### The task
Please repeat only the stretch of records running from the first line through the line that contains "From S2P Require Import RecordIOProps.".

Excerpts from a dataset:

(* ===== verification/RaftFilesProps.v ===== *)
(** * RaftFilesProps: what the log files make of the entries, and where they fail the server *)

From S2P Require Import Prelude.
From S2P Require Import RecordIO.
From S2P Require Import RecordIOSpec.
From S2P Require Import RecordIOProps.
From S2P Require Import LogIO.
From S2P Require Import LogIOSpec.
From S2P Require Import LogIOReader.
From S2P Require Import LogIOProps.
From S2P Require Import LogFlushed.
From S2P Require Import Raft.
From S2P Require Import RaftSpec.
From S2P Require Import RaftNet.
From S2P Require Import RaftRepl.
From S2P Require Import RaftFiles.

Module RaftFilesProps.
Import LogFlushed Raft RaftSpec RaftNet RaftRepl RaftFiles.

(** A new log stands for no entry. *)
Lemma new_log_holds `{EntryCodecLaws} crc32 bs N dump pid alive dk : sizes_ok bs N dump -> new_log alive dk ->
  exists w dk', open_writer bs N dump pid alive dk = Some (w, dk') /\ holds crc32 bs N dump [] [] (w, dk').
Proof.
  intros Hsz Hnew. destruct (open_writer_ok crc32 bs N dump pid alive dk Hsz Hnew) as (w & dk' & Ho & HL & _ & _).
  exists w, dk'. split; [exact Ho|]. split; [|intros k Hk; cbn [length] in Hk; lia].
  split; [by apply flushed_start|constructor|by vm_compute].
Qed.

Lemma each_fails {L} `{RaftLog L} (f : nat -> Act) (s : Server (L := L)) l :
  (forall i, i ∈ l -> f i s = Some (s, []) \/ f i s = None) -> (exists i, i ∈ l /\ f i s = None) ->
  foldr (fun i k => andthen (f i) k) skip l s = None.
Proof.
  induction l as [|i l IH]; intros Hall (j & Hj & Hf); [by apply elem_of_nil in Hj|]. cbn [foldr]. unfold andthen at 1.
  destruct (Hall i) as [Hi|Hi]; [left| |by rewrite Hi]. rewrite Hi. cbn [mbind option_bind]. rewrite IH; [done| |].
  - intros k Hk. apply Hall. by right.
  - exists j. split; [|done]. apply elem_of_cons in Hj as [->|Hj]; [congruence|done].
Qed.

Section Stuck.
Context `{EC : EntryCodec} `{!EntryCodecLaws}.
Variable crc32 : Z -> bytes -> Z.
Variable Deflate : bytes -> option bytes.
Variable Inflate : bytes -> bytes * bool.
Variables bs N : Z.
Variable ByteSize : DataEntry -> Z.
Let files := file_log crc32 Deflate Inflate bs N.

(** From [p], where [e] is, a reader gets to [q], which is before the end of the log, and
    cannot read there. *)
Record stuck (l : FileLog) (p : LogPos) (e : DataEntry) (q : LogPos) : Prop := {
  stuck_before : LogPos_lt p (file_Tell l) = true;
  stuck_from : file_Seek crc32 Inflate bs N l p = Some p;
  stuck_read : file_ReadCurrent crc32 Inflate bs N l p = Some (e, q);
  stuck_lt : LogPos_lt q (file_Tell l) = true;
  stuck_seek : file_Seek crc32 Inflate bs N l q = Some q;
  stuck_none : file_ReadCurrent crc32 Inflate bs N l q = None;
}.

Lemma pull_fails l p e q max nd : stuck l p e q -> n_next_log_pos nd = p -> 0 < max -> ByteSize e < max -> (0 < file_left l)%nat ->
  pull_entries (H := files) ByteSize l max nd = None.
Proof.
  intros [Hb Hs Hr Hlt Hs' Hr'] Hp Hm He Hf. unfold pull_entries.
  set (nd' := SetPositionsFromEntry (node_set_read e q nd)).
  assert (H1 : pull_step (H := files) ByteSize l max (nd, [], 0) = Some (inl (nd', [e], 0 + ByteSize e))).
  { unfold pull_step, PullNext, log_Tell, log_Seek, log_ReadCurrent, files, file_log. rewrite Hp, Hb, Hs. destruct (Z.ltb_spec 0 max); [|lia].
    cbn [andb mbind option_bind]. by rewrite Hr. }
  assert (H2 : pull_step (H := files) ByteSize l max (nd', [e], 0 + ByteSize e) = None).
  { unfold pull_step, PullNext, log_Tell, log_Seek, log_ReadCurrent, files, file_log. change (n_next_log_pos nd') with q.
    rewrite Hlt, Hs'. destruct (Z.ltb_spec (0 + ByteSize e) max); [|lia]. cbn [andb mbind option_bind]. by rewrite Hr'. }
  change (log_left l (n_next_log_pos nd)) with (file_left l). destruct (file_left l) as [|n]; [lia|].
  rewrite loop_S, H1. cbn [mbind option_bind]. by rewrite loop_S, H2.
Qed.

Lemma send_new_fails b e q : stuck (log_ b) (last_log_pos_ b) e q -> is_leader b = true ->
  0 < max_entries_size_ b -> ByteSize e < max_entries_size_ b -> (0 < file_left (log_ b))%nat -> forall i,
  (send_new (H := files) ByteSize i b = Some (b, []) \/ send_new (H := files) ByteSize i b = None) /\
  (waiting b i -> send_new (H := files) ByteSize i b = None).
Proof.
  intros Hst Hl Hm He Hf i. unfold send_new. destruct (_ || _) eqn:Hskip.
  { split; [by left|]. intros (_ & Hi & Ht & _). rewrite Ht, orb_false_r in Hskip. by apply Nat.eqb_eq in Hskip. }
  destruct (LogPos_eqb _ _) eqn:Hn.
  - assert (E : SendAppendEntriesToNodeLocked (H := files) ByteSize i false (max_entries_size_ b) b = None); [|by rewrite E; auto].
    apply LogPos_eqb_eq in Hn. apply orb_false_iff in Hskip as [_ Ht]. unfold SendAppendEntriesToNodeLocked, FillAppendEntriesLocked. rewrite Ht, Hl.
    cbn [CHECK mbind option_bind negb]. by rewrite (pull_fails _ _ e q _ _ Hst Hn Hm He Hf).
  - split; [by left|]. intros (_ & _ & _ & Hp). rewrite Hp in Hn. by rewrite (proj2 (LogPos_eqb_eq _ _) eq_refl) in Hn.
Qed.
End Stuck.

(** C28: the position of a reader at the end of a file is not that of the writer:
    [TellAtBlock] tests that the number of the block is negative, so that it never goes to the
    next file.  At a leader that writes an entry which ends with a file, the loop that collects
    the entries for a follower with all the others then finds a position before the end of the
    log with nothing to read: [CHECK(ReadCurrent())] fails in [Save], whatever the block size
    and the number of blocks to a file, and the leader is gone. *)
Theorem leader_fails_at_file_end `{EC : EntryCodec} `{!EntryCodecLaws} crc32 Deflate Inflate bs N dump
    ByteSize (s : Server (L := FileLog)) data wait call i :
  let files := file_log crc32 Deflate Inflate bs N in
  let e := saved_entry (HL := files) s data in
  let l := file_Flush crc32 (file_WriteRecord crc32 Deflate (log_ s) e).1 in
  sizes_ok bs N dump -> file_ok crc32 bs N dump (log_ s) ->
  Z.of_nat (file_left (log_ s)) + zlen (SerializeToString e) + 1 < 2 ^ 31 - 1 -> block_num_ (file_Tell l) = 0 ->
  is_leader s = true -> 0 < max_entries_size_ s -> ByteSize e < max_entries_size_ s ->
  (i < length (nodes_ s))%nat -> i <> node_id_ s -> n_in_transfer (node s i) = false ->
  n_next_log_pos (node s i) = file_Tell (log_ s) ->
  (exists q, stuck crc32 Inflate bs N l (file_Tell (log_ s)) e q) /\ Save (H := files) ByteSize data wait call s = None.
Proof.
  intros files e l Hsz (es & gs & Hh) Hroom Hend Hlead Hm He Hi Hid Ht Hn. pose proof (holds_laid _ _ _ _ _ _ _ Hh) as Hl.
  destruct (write_laid crc32 Deflate bs N dump Hsz Hl e) as (l' & g & Hw & Hl').
  { pose proof (file_left_pieces crc32 bs N dump Hsz _ _ (laid_flushed _ _ _ _ _ _ _ Hl)). lia. }
  assert (El : l = file_Flush crc32 l') by (unfold l; by rewrite Hw). clearbody l. subst l. set (l := file_Flush crc32 l') in *.
  pose proof (laid_length crc32 bs N dump Hl) as Hlen. pose proof (laid_length crc32 bs N dump Hl') as Hlen'. pose proof (HN bs N dump Hsz) as HN'.
  assert (Hst : stuck crc32 Inflate bs N l (file_Tell (log_ s)) e (file_end N (at_entry (gs ++ [g]) (length (gs ++ [g]))))).
  { assert (Hat : file_Tell (log_ s) = at_pos N (at_entry (gs ++ [g]) (length gs))).
    { rewrite (tell_end crc32 bs N dump Hsz Hl). unfold at_entry. by rewrite take_app_le by lia. }
    rewrite (tell_end crc32 bs N dump Hsz Hl') in Hend. cbn [block_num_ at_pos] in Hend.
    assert (Hlast : (es ++ [e]) !! length gs = Some e) by by rewrite lookup_app_r, Hlen, Nat.sub_diag by lia.
    assert (HS : length (gs ++ [g]) = S (length gs)) by (rewrite length_app; cbn [length]; lia).
    destruct (file_end_stuck crc32 Inflate bs N dump Hsz Hl') as (H1 & H2 & H3); [lia|done|].
    rewrite Hat. split; try done.
    - rewrite (tell_end crc32 bs N dump Hsz Hl'). apply LogPos_lt_iff, (at_pos_before bs N dump Hsz).
      pose proof (at_entry_range crc32 bs N dump Hl' (length gs) ltac:(lia)). pose proof (at_entry_lt crc32 bs N dump Hl' (length gs) (length (gs ++ [g])) ltac:(lia)). lia.
    - destruct (sought_entry crc32 Inflate bs N dump Hsz Hl' (length gs) ltac:(lia)) as (r & Hr & _ & Hr'). unfold file_Seek. rewrite Hr. cbn [fmap option_fmap option_map]. by rewrite Hr'.
    - rewrite HS in *. by apply (read_to_file_end crc32 Inflate bs N dump Hsz Hl'). }
  split; [by eexists|]. unfold Save. rewrite Hlead. fold (saved_entry (HL := files) s data). fold e.
  change (log_WriteRecord (log_ s) e) with (file_WriteRecord crc32 Deflate (log_ s) e). rewrite Hw. change (log_Flush l') with l.
  change (log_Tell (log_ s)) with (file_Tell (log_ s)).
  match goal with |- context [SaveStateLocked ?s1] => set (b := SaveStateLocked s1) end.
  assert (Hnone : each_node (send_new (H := files) ByteSize) b = None); [|by rewrite Hnone].
  assert (Hf : (0 < file_left l)%nat).
  { pose proof (file_left_enough crc32 bs N dump Hsz Hl') as Hle. fold l in Hle. rewrite length_app in Hle. cbn [length] in Hle. lia. }
  pose proof (send_new_fails crc32 Deflate Inflate bs N ByteSize b e _ Hst Hlead Hm He Hf) as Hsend. apply each_fails.
  - intros j _. apply Hsend.
  - exists i. split; [apply elem_of_seq; simpl; lia|]. apply Hsend. by split_and!.
Qed.

(** *** A wire format *)

Definition pos_fields (p : pb_LogPos) := (pb_file_num p, pb_block_num p, pb_record_num p, pb_is_null p).
Definition entry_fields (e : DataEntry) :=
  (pos_fields (e_pos e), pos_fields (e_last_log_pos e), e_term e, e_last_log_term e, Byte.to_N <$> e_data e).

Definition fields_pos '(f, b, r, n) : pb_LogPos := mk_pb_LogPos f b r n.
Definition fields_entry '(p, q, t, u, d) : DataEntry :=
  mkDataEntry (fields_pos p) (fields_pos q) t u ((fun c => default Byte.x00 (Byte.of_N c)) <$> d).

Lemma fields_entry_fields e : fields_entry (entry_fields e) = e.
Proof.
  destruct e as [[] [] t u d]. unfold fields_entry, entry_fields. simpl. f_equal. rewrite <- list_fmap_compose.
  rewrite <- (list_fmap_id d) at 2. apply list_fmap_ext. intros _ c _. simpl. by rewrite Byte.of_to_N.
Qed.

(** The bits of the number of an entry, a byte for each. *)
Fixpoint bits_of (p : positive) : bytes :=
  match p with xH => [] | xO p => Byte.x00 :: bits_of p | xI p => Byte.x01 :: bits_of p end.
Fixpoint of_bits (s : bytes) : positive :=
  match s with [] => xH | Byte.x00 :: s => xO (of_bits s) | _ :: s => xI (of_bits s) end.

Lemma of_bits_of p : of_bits (bits_of p) = p.
Proof. induction p as [p IH|p IH|]; simpl; by rewrite ?IH. Qed.

Definition bit_codec : EntryCodec := {|
  SerializeToString e := bits_of (encode (entry_fields e));
  ParseProto s := fields_entry <$> decode (of_bits s);
|}.

Lemma bit_codec_laws : @EntryCodecLaws bit_codec.
Proof. constructor. intros e. unfold ParseProto, SerializeToString, bit_codec. rewrite of_bits_of, decode_encode. cbn [fmap option_fmap option_map]. by rewrite fields_entry_fields. Qed.


(** *** An instance *)

Section Fit.
Context `{EC : EntryCodec} `{!EntryCodecLaws}.
Variable crc32 : Z -> bytes -> Z.
Variable Deflate : bytes -> option bytes.
Variable Inflate : bytes -> bytes * bool.
Variables bs N dump : Z.
Hypothesis Hsz : sizes_ok bs N dump.

(** What is enough for [file_fits], from the sizes of the files. *)
Definition file_fits_b (l : FileLog) (e : DataEntry) : bool :=
  (Z.of_nat (file_left l) + zlen (SerializeToString e) + 1 <? 2 ^ 31 - 1) &&
  negb (block_num_ (file_Tell (file_Flush crc32 (file_WriteRecord crc32 Deflate l e).1)) =? 0).

Lemma file_fits_b_ok l e : file_fits_b l e = true -> file_fits crc32 Deflate bs N dump l e.
Proof.
  intros [Hr%Z.ltb_lt He%negb_true_iff%Z.eqb_neq]%andb_true_iff. split; [|exact He].
  intros F HF. pose proof (file_left_pieces crc32 bs N dump Hsz F l HF). lia.
Qed.
End Fit.

(** The leader of a new cluster over files of two blocks. *)
Definition file_leader (l : FileLog) : Server (L := FileLog) :=
  set_state RAFT_STATE_LEADER (set_current_term 1
    (set_node_id 0 (node_set_next (mkLogPos 0 0 0) <$> (Node_new <$> [bstr "a:1"; bstr "b:1"; bstr "c:1"])) (Server_new 0 l))).

Lemma leader_fails_at_file_end_witness : exists l0,
  open_writer 100 2 10 1 (fun _ => false) log_witness_disk = Some l0 /\
  @Save _ (@file_log bit_codec sample_crc (fun _ => None) (fun _ => ([], false)) 100 2) (fun _ => 40) (bstr "abcde") true 7 (file_leader l0) = None.
Proof.
  assert (H1 : sizes_ok 100 2 10) by (unfold sizes_ok, kMaximumRecordBlockSize; lia).
  assert (H2 : new_log (fun _ => false) log_witness_disk) by (split; [reflexivity|split; [reflexivity|right; reflexivity]]).
  destruct (@new_log_holds bit_codec bit_codec_laws sample_crc 100 2 10 1 (fun _ => false) log_witness_disk H1 H2) as (w & dk & Ho & Hh).
  exists (w, dk). split; [exact Ho|].
  assert (Hl : Some (w, dk) = open_writer 100 2 10 1 (fun _ => false) log_witness_disk) by (by rewrite Ho).
  assert (Hl' : open_writer 100 2 10 1 (fun _ => false) log_witness_disk = Some _) by (vm_compute; reflexivity).
  rewrite Hl' in Hl. injection Hl as Hw Hdk.
  refine (proj2 (@leader_fails_at_file_end bit_codec bit_codec_laws sample_crc (fun _ => None) (fun _ => ([], false)) 100 2 10
    (fun _ => 40) (file_leader (w, dk)) (bstr "abcde") true 7%nat 1%nat H1 _ _ _ _ _ _ _ _ _ _)).
  - by exists [], [].
  - rewrite Hw, Hdk. vm_compute. reflexivity.
  - rewrite Hw, Hdk. vm_compute. reflexivity.
  - reflexivity.
  - reflexivity.
  - reflexivity.
  - simpl. lia.
  - discriminate.
  - reflexivity.
  - rewrite Hw, Hdk. vm_compute. reflexivity.
Defined.

End RaftFilesProps.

### Task solution
(* ===== verification/RaftFilesProps.v ===== *)
(** * RaftFilesProps: what the log files make of the entries, and where they fail the server *)

From S2P Require Import Prelude.
From S2P Require Import RecordIO.
From S2P Require Import RecordIOSpec.
From S2P Require Import RecordIOProps.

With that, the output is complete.